(** The tables after S2F33 and S2F35. *)
Lemma reports_defined rs m r : Forall report_ok rs -> NoDup (map RPTID rs) -> r ∈ rs ->
  fold_left define_one (map report_item rs) m !! RPTID r = Some r.
Proof.
  intros Hrs Hnd Hr. apply (fold_insert_lookup define_one report_item RPTID (fun r => r)); [|done|done].
  intros m' t Ht. apply define_one_item. rewrite Forall_forall in Hrs. auto.
Qed.
Lemma links_stored ls m l : Forall link_ok ls -> NoDup (map CEID ls) -> l ∈ ls ->
  fold_left link_one (map link_item ls) m !! CEID l = Some (RPTIDs l).
Proof.
  intros Hls Hnd Hl. apply (fold_insert_lookup link_one link_item CEID RPTIDs); [|done|done].
  intros m' t Ht. apply link_one_item. rewrite Forall_forall in Hls. auto.
Qed.
Lemma reports_bounded rs m : Forall report_ok rs -> NoDup (map RPTID rs) ->
  (forall id d, m !! id = Some d -> zlen (VIDs d) < maxCount) ->
  forall id d, fold_left define_one (map report_item rs) m !! id = Some d -> zlen (VIDs d) < maxCount.
Proof.
  intros Hrs Hnd Hold id d Hd. destruct (decide (id ∈ map RPTID rs)) as [Hin|Hout].
  - apply list_elem_of_In, in_map_iff in Hin as (r & <- & Hin). apply list_elem_of_In in Hin.
    rewrite reports_defined in Hd by done. simplify_eq. rewrite Forall_forall in Hrs. by apply Hrs.
  - eapply Hold. rewrite <- Hd. symmetry. apply (fold_insert_lookup_ne define_one report_item RPTID (fun r => r)); [|done].
    intros m' t Ht. apply define_one_item. rewrite Forall_forall in Hrs. auto.
Qed.

(** ** Theorems *)

(** The equipment after the host defined reports and then linked them, both over
    the wire. *)
Definition configured (now : string) (o lo : list Z) (sid d1 d2 y1 y2 : Z) (s : Simulator)
    (rs : list ReportDef) (ls : list EventLink) : Simulator :=
  let s1 := fst (sim_handle now o lo s (hsms.MkMessage (hsms.DataHeader sid 2 33 true y1)
                   (Encode (EncodeDefineReport d1 rs)))) in
  fst (sim_handle now o lo s1 (hsms.MkMessage (hsms.DataHeader sid 2 35 true y2)
         (Encode (EncodeLinkEventReport d2 ls)))).

(** end to end over the wire: after the host's S2F33 and S2F35 have been decoded
    and stored by the equipment, an event report the equipment sends for a linked CEID
    is decoded and parsed by the host into exactly that CEID and, report by report in
    link order, the current values of the variables the host put in the report. *)
Theorem event_report_end_to_end (now : string) (o lo : list Z) (sid d1 d2 y1 y2 : Z)
    (s : Simulator) (rs : list ReportDef) (ls : list EventLink) (l : EventLink)
    (defs : list ReportDef) :
  in_u 32 d1 -> in_u 32 d2 ->
  Forall report_ok rs -> Forall link_ok ls -> zlen rs < maxCount -> zlen ls < maxCount ->
  NoDup (map RPTID rs) -> NoDup (map CEID ls) ->
  l ∈ ls -> RPTIDs l = map RPTID defs -> (forall r, r ∈ defs -> r ∈ rs) ->
  (forall id, item_ok (svid_value s id)) ->
  (forall id d, reports s !! id = Some d -> zlen (VIDs d) < maxCount) ->
  decode_parse ParseEventReport
    (Encode (event_body (configured now o lo sid d1 d2 y1 y2 s rs ls) (CEID l))) =
  Some (MkEventReport 1 (CEID l)
          (map (fun r => MkReportData (RPTID r) (map (svid_value s) (VIDs r))) defs)).
Proof.
  intros Hd1 Hd2 Hrs Hls Hn1 Hn2 Hnd1 Hnd2 Hl Hids Hdefs Hval Hold.
  unfold configured. rewrite sim_handle_define by done. cbn [fst].
  rewrite sim_handle_link by done. cbn [fst].
  rewrite Forall_forall in Hls. pose proof (Hls l Hl) as Hlok. rewrite <- Forall_forall in Hls.
  rewrite (event_parsed _ l defs); cbn [reports links with_reports with_links];
    eauto using reports_defined, links_stored, reports_bounded.
Qed.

• _HOW TO COMPLETE THIS TASK_
Scan the records above for the string "decoded", and copy every line where it turns up.

• _EXERCISE SOLUTION_
(** end to end over the wire: after the host's S2F33 and S2F35 have been decoded
    is decoded and parsed by the host into exactly that CEID and, report by report in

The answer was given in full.